He moved away from the desk, shook my hand with a brief firmness, and looked me directly in the eyes. There was not a trace of uncertainty in his look. Neither of us spoke for a moment. Then he gestured for me to sit and offered me refreshments, which I declined. He sat down in his chair-the same as mine, on the other side of the desk-his posture poised like a heron beside a fish-filled pond.
‘What can I do for you?’
He meant: state your business. I outlined my office and my role in the investigation of a great mystery. He kept his eyes on me all the time, observing my face as much as listening to my tale. When I had finished he looked away, up at the small, high window. He stretched out his legs, put his hands behind his head. His handsomeness continued to puzzle me, as I could not locate it in any particular feature; it seemed to come from a collusion of parts that were in themselves not especially remarkable. I recalled another of Tanefert’s writers who said that most people had enough material in them for several faces. Not here. This man had one face only.
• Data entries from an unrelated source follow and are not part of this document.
(* ===== verification/Prelude.v ===== *)
(** * SRE OnCall: a verification library for the Go services

    The program is five services that share PostgreSQL, Redis and RabbitMQ.

    - ingestion takes the webhooks of Alertmanager and Grafana, drops repeated
      alerts and publishes the others (exchange alerts);
    - incident groups alerts into incidents, keeps their state machine, labels,
      comments and history, serves the incident API and publishes
      incident.created and incident.updated (exchange incidents);
    - escalation starts an escalation per incident, advances it through the tiers
      of a policy by a periodic monitor, and publishes escalation.triggered and
      escalation.exhausted (exchange escalations);
    - notification sends mails and Mattermost posts for these events under a rate
      limit, and keeps the contacts and a log;
    - scheduling keeps tenants, webhook tokens, notification configurations,
      schedules and overrides, and says who is on call.

    The library code they share is under src/pkg.

    ** Files, and what they model under src/

    Foundations.
    - Prelude: 64-bit integers, time, Go strings, orders, lists updated in place;
      the tactics, the scope and the hint databases of the development.
    - Effects: error values and [errors.Is] (pkg/errs); programs as trees of atomic
      external calls ([prog], with [let!] and [let?]); the platform (clock, UUIDs,
      faults before or after the effect of a call, cancelled contexts); SQL
      statements and transactions.
    - Interleaving: pools of programs that run step by step in any order, and the
      logic their safety is proved in: invariants, monotone facts, credits, and
      programs whose steps respect a relation; their termination.
    - Fairness: infinite executions of a loop next to programs that come and go,
      and what a fair one brings about.
    - Locks: the same with sync.Mutex: mutual exclusion, no deadlock when mutexes
      are taken in a fixed order, and what is left when they are erased.
    - Sha256, Json, JsonText, JsonWire: crypto/sha256, encoding/hex, decoding and
      encoding of JSON values, the text of a string list, and what encoding/json
      writes and reads as bytes.
    - Redis: strings and hashes with expiry, the commands the services use.

    Shared packages.
    - Events: pkg/domain/alert.go, pkg/events/events.go; the class of payloads.
    - Amqp: pkg/amqp (envelope, publisher with retries and reconnection, consumer
      supervisor, settling of deliveries, topology), one goroutine at a time.
    - Publishing: amqp.go with its three mutexes, for any number of goroutines.
    - Workers: the delivery loop of consume.go with its pool of workers, as a
      labelled transition system; a step is one action of the loop, of a worker, of
      the broker or of another program.
    - Messages: the types of the messages on the bus and what their readers make of
      them; the rules for programs that only publish typed messages.
    - Http: pkg/httpclient, readiness of pkg/httpserver.
    - Server: the server loop of pkg/httpserver with its graceful shutdown, the
      deadline of readiness, the settings of the clients.
    - Config: pkg/config, the pool settings of pkg/db, the configuration of each
      service (internal/config).
    - RateLimit: the per-IP limit of pkg/httpserver.
    - Metrics: pkg/metrics, the metrics of pkg/amqp and pkg/db, pkg/logger.
    - Auth: pkg/auth.  Ssrf: pkg/ssrf.

    Services, each under services/<name>/internal and cmd/server/main.go.
    - EscalationStore, Escalator, EscalationHandler (store, domain; escalator,
      monitor, consumer, publisher, clients; handler and routes), with
      EscalationSafety, EscalationBus, EscalationProps, EscalationLiveness (the
      monitor alone) and EscalationFairness (next to everything else).
    - IncidentStore, Cursor, Pagination, IncidentConsumer, IncidentHandler (store,
      state machine, domain; page cursors; consumer and publisher; handler and
      routes), with IncidentSafety, IncidentBus and IncidentProps.
    - Ingestion with IngestionProps (handler, dedup, store, publisher, tokenstore,
      middleware).
    - Notification, NotificationHandler with NotificationProps, NotificationLimit
      (the rate limit under concurrent deliveries) and ContactProps (domain, store, ratelimit, tenantcache, schedclient, dispatcher, notifier,
      consumer; handler); TenantCache: tenantcache under concurrent calls;
      Webhooks: the Mattermost dispatcher down to the connections its HTTP client
      makes with the dialer of pkg/ssrf.
    - SchedulingDomain, Rotation, SchedulingStore, Keycloak, SchedulingHandler with
      SchedulingProps and KeycloakProps (domain; rotation; store and tokenindex;
      keycloak; handler).
    - TenantProps: what scheduling promises to ingestion and notification, over the
      definitions of both sides.
    - ConsumerPools: the escalation consumer on its pool of workers.
    - Process, Shutdown: a running service as one transition system (the HTTP
      server, the supervisor of the consumer around the loop of Workers, the
      monitor, the main goroutine), from the start of its goroutines to its exit;
      Services: the processes of escalation and incident.
    - LostPages: what a failure or a race between two steps of incident or
      escalation costs.
    - Startup, with StartupProps: the main functions of the five services, and what
      they call of pkg/db, pkg/migrate, pkg/redis and pkg/httpserver.
    - Pipeline: the four services of an alert on one broker.  A service runs on its
      part of the state ([zoom]); any message handed to the broker can be delivered.
    - Paging, Resolution: the same services one after the other, when nothing
      fails: from an alert to the mail, from its resolution to the end of the paging.

    A definition has the name of the function it models; where the code has one
    function for several steps, a helper definition stands for each step.  A file
    of a service opens with its state, a record [db] of the tables (lists of rows
    in insertion order), of its part of Redis and of its connection to the broker.

    ** How the code is translated

    A call to a database, to Redis, to the broker, to another service or to the
    clock is one atomic step; what runs between two steps is not observable.  A
    transaction is one step, published by its commit.  SQL statements are functions
    on the tables with the keys, foreign keys, checks and column types of the
    migrations.  A fault makes a call fail before or after its effect.  [run]
    executes a program alone; [pool_step] is a step of any of several programs.
    Parameters stand for what is not in the repository or not Go source of it: the
    answers of other servers ([HttpEnv], [Keycloak], [Resolver], [Network]), what
    errgroup, singleflight and the broker guarantee ([Limits], [Singleflight]), random
    bytes ([Entropy]), texts of times ([TimeText]), the parsing of URLs, the
    verification of tokens, time zones and the row order of the planner; what is
    assumed of them is a named hypothesis of the theorem that needs it.  UUID
    texts are compared as texts: [uuid_ok] is to accept the canonical form.

    The publisher uses no confirms: [handed] lists what was handed to the broker,
    and a call that succeeds says no more.  A message the broker loses is one that
    no delivery picks: deliveries take any message of the list, any number of
    times or never.  A body on the bus is the JSON value of its bytes, which
    JsonWire relates to the bytes; the strings in it are UTF-8, as those of
    PostgreSQL and of a decoded request are.  A mail is recorded when the server
    took it, a POST whenever it was made, with its answer.

    ** What the theorems show

    - Escalation: in every interleaving of monitors, requests and the deliveries a
      pool of any size handles, and so from the boot of the process to its exit,
      each tier of an incident is triggered at most once per copy the broker makes,
      and runs go forward; what an advance does; a tier claimed but not published
      is never paged; every
      escalation nobody answers is exhausted in the end (but at the last tier number
      a column can hold), and in every fair execution with anything else going on
      each one ends; isolation of tenants.
    - Incident: the life cycle and its audit log in every interleaving; grouping of
      firing alerts; resolution; pagination lists every incident once; PATCH on
      the branches 400, 404, 422 and 200; isolation of tenants.
    - Ingestion: what 200 promises, with any faults; the batch classification
      equals the per-alert one; where it does not; which alerts of a failed batch
      are lost, and what the retry publishes.
    - Notification: the log tells what was sent and taken; at most twice the maximum
      of notifications to a user pass in a window while the limiter answers; the
      contacts a login provisions; concurrent calls of the tenant cache are
      coalesced and all return; no webhook reaches an internal address, through
      redirects, kept connections and changing names.
    - Scheduling: the shift listing and the on-call query agree, in the rotation and
      through the API, from the start date of the schedule on, and how they differ
      before it; overrides of a schedule stay disjoint; termination and
      divergence of the shift loop; durations; the token index and the notification
      configuration across services; the roles of the members of a tenant.
    - The whole system: in every interleaving each message handed to the broker is understood by
      the service that consumes it, and none is dropped on the way to an escalation;
      when nothing fails, a new alert of a webhook mails the engineer on call, and
      its resolution ends the paging for good.
    - Start-up: the order of starts and stops whatever fails; no service is open
      without AUTH_DISABLED; when a start succeeds.
    - The per-IP limit is one token bucket per client; the range of settings.
    - Shared: a message is handed over at least once by a successful publication and
      never invented, envelopes of UTF-8 strings round-trip through their bytes,
      deliveries are settled, no anonymous access, the membership check.
    - Concurrency: a pool of workers respects its limits and settles every delivery
      it took exactly once, drains, and with one worker is the sequential loop; the
      mutexes of connection and publisher exclude each other, never deadlock, and
      refine the programs without them (so the theorems on interleavings apply); a
      server that stops serves what it accepted or takes ten seconds; a process
      closes its connection only after all its goroutines have returned, can always
      come to its exit once its context is cancelled, and does nothing for ever
      once everything has noticed.
    - Behaviours that differ from what the code or its specification means to do are
      stated as theorems too (a failed batch that loses alerts, overrides on
      schedules of other tenants, a start that gives up in the middle of its work,
      and others).

    ** Bounds and fuel

    - [duration_loop] gets the length of the text, which [duration_loop_total] shows
      to be enough.  [base_shifts] gets any fuel: [GenerateShifts_returns] gives the
      amount that is enough, [GenerateShifts_diverges] shows when none is.
    - The consumer loops of Amqp run for ever by design: their fuel counts attempts
      or deliveries, and no theorem depends on its value.
    - [monitor_Run] and [runSweeper] run until their context is cancelled;
      [monitor_exhausts] holds for every fuel from some amount on.
    - [trim_seqs] gets the length of the string: each step drops a byte.
    - [publish_loop], [dial_loop], [attempts] and [follow] count the attempts, and
      the redirects, that the code and net/http allow.  The transition systems of
      Workers, TenantCache, Server and Process have no fuel: that they end is proved
      by well-founded orders.  [fire_all] and [run_locked] execute given steps, for the
      witnesses.
    - 64-bit arithmetic is wrapped ([int64]) or saturated as the code does it.

    ** What is not modelled

    The log lines and the counters the services bump beside their work: nothing
    reads them back.  What the broker does with a message it was handed, beyond its
    routing.  That net/http may send an idempotent request again on another
    connection when a kept one turns out to be closed: Webhooks counts round trips.  How net/http applies the read, write and idle timeouts of a
    connection, and the connection pools of pgx and go-redis: not code of the
    repository.  The contexts whose deadline cuts a call short: a fault stands for
    them.  What a process does between the start of its goroutines and a failure of
    its authentication, which ends it with os.Exit, is in Startup, not in Process.
    The constructors that only copy their arguments into a struct, writeJSON and
    the scan of rows: what they do is in the values the definitions pass.  The web
    front end and the deployment files: not Go.

    ** Left to do

    The process of notification and its tenant cache in [Process]; progress of a
    process under a fair scheduler, where [Shutdown] shows that it can end and that
    it ends once everything has noticed. *)

From stdpp Require Export base tactics option list gmap strings pretty sorting.
From Stdlib Require Export ZArith Lia.
From Stdlib Require Export Ascii.
From Stdlib Require DecimalString DecimalZ.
He fixed his eyes on me. ‘You have told me an interesting tale, full of great excitements and dangerous possibilities, but what I don’t understand is this. Why you are here? Why do you wish to talk to me?’ He sat up again, and leaned forward.
‘Because you are related to the Queen, and the Queen has vanished.’
‘You think I am involved in her disappearance?’ His face was cold, challenging.
‘I need to speak to everyone who knows the Queen as part of my investigation.’
‘Why?’
‘I am trying to build up a picture of the circumstances of her disappearance. Not just the forensic detail but the emotional and political background.’
‘And from this you will deduce the guilty party.’ It was not a question.
I nodded.
‘Your method is flawed,’ he said, lightly.
‘Oh? Why?’
‘Because it will not get you to the heart of the matter. Talking never does. It is overvalued in every way. Also, you have nearly run out of time. If the Queen is not recovered in time for the Festival, then you have failed.’
‘There is still time.’
He paused, then said, ‘You are Medjay. I am Army. Why should I talk to you?’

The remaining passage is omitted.